(Input begins)

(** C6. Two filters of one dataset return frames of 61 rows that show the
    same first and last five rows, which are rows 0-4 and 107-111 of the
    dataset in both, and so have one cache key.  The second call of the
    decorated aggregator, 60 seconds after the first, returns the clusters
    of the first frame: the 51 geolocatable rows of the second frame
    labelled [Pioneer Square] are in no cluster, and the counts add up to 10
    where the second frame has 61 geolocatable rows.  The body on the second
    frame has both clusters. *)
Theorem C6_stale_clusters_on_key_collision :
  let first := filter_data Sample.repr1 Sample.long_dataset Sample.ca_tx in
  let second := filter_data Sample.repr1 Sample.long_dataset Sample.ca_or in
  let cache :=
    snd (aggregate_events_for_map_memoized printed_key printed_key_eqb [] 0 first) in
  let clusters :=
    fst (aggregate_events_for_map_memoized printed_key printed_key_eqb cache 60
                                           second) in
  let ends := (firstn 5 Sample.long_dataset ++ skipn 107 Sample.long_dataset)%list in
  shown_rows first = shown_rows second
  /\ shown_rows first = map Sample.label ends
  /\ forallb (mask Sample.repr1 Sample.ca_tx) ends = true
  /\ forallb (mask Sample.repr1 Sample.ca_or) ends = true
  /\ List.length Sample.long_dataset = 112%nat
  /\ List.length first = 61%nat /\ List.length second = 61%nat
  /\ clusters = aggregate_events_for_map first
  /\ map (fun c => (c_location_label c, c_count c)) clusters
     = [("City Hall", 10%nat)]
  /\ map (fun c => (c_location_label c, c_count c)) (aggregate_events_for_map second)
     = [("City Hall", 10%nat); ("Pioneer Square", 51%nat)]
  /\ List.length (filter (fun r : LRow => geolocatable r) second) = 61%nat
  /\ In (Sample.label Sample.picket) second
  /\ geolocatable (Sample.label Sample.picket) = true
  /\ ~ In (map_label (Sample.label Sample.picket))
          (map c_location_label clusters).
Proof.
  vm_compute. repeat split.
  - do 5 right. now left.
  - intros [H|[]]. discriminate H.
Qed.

(Input ends)
(Input begins)

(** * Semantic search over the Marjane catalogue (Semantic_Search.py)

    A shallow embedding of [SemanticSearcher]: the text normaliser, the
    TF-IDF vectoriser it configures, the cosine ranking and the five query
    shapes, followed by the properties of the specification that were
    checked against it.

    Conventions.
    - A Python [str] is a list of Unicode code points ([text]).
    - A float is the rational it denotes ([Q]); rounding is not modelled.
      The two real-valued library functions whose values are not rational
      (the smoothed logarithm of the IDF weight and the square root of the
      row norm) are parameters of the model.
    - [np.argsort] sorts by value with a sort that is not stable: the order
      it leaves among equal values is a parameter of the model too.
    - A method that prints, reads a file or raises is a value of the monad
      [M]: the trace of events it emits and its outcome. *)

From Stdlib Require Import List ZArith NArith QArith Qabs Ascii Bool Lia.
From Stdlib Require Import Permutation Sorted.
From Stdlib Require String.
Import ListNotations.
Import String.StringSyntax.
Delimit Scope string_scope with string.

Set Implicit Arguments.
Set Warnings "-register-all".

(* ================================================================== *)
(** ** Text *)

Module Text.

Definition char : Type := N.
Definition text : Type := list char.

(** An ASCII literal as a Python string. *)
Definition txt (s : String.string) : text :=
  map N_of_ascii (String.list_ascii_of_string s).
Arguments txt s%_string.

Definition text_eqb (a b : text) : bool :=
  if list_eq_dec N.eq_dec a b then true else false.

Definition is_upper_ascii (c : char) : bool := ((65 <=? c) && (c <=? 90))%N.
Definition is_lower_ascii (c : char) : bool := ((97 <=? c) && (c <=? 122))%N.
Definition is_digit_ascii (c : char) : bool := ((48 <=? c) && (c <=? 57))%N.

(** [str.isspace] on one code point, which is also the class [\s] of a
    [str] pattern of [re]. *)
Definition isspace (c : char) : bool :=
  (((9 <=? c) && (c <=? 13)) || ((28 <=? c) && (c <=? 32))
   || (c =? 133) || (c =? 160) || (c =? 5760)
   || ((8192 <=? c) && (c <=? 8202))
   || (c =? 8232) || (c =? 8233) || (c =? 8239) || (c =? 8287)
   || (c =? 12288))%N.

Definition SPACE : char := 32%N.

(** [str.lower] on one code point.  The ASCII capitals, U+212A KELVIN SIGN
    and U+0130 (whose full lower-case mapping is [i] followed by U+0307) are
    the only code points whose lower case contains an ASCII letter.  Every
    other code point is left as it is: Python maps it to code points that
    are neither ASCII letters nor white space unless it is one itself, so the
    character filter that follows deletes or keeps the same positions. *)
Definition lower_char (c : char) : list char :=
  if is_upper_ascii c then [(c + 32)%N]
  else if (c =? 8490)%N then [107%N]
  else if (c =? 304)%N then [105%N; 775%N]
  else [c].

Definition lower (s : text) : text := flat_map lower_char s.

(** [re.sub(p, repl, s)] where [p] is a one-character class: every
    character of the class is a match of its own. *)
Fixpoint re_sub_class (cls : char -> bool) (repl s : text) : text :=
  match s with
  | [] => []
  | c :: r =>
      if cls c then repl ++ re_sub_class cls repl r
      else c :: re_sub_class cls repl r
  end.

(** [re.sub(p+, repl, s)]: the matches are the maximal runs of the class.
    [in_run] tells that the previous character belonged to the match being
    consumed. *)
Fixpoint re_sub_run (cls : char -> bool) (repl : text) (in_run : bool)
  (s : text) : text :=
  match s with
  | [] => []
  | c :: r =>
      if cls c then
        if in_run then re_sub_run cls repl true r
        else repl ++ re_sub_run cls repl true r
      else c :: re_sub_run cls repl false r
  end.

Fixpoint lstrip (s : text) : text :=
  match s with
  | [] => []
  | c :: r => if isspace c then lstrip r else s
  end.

(Input ends)
(Input begins)

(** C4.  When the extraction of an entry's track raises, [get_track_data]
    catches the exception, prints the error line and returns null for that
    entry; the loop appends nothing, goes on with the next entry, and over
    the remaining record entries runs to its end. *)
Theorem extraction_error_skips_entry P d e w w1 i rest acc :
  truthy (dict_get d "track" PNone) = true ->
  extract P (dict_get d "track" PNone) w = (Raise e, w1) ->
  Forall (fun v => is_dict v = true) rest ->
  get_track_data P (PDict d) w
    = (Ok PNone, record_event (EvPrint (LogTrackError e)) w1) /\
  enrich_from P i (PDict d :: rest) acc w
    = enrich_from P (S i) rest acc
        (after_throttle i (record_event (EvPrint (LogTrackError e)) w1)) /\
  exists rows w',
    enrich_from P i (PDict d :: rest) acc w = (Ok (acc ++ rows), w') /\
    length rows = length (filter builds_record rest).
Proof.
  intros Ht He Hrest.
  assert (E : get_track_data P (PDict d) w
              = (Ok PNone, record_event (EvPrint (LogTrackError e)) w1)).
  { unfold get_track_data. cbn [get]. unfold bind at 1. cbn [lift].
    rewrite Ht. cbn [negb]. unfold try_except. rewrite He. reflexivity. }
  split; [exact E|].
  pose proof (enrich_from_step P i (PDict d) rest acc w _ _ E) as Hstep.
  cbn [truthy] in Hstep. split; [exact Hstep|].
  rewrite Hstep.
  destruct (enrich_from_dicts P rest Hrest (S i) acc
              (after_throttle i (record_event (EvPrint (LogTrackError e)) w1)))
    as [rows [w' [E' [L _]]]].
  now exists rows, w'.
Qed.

(Input ends)

What is being asked |
Go through the records above and, whenever a line includes the word "returns", copy it.

Solution to this exercise |
    decorated aggregator, 60 seconds after the first, returns the clusters
    catches the exception, prints the error line and returns null for that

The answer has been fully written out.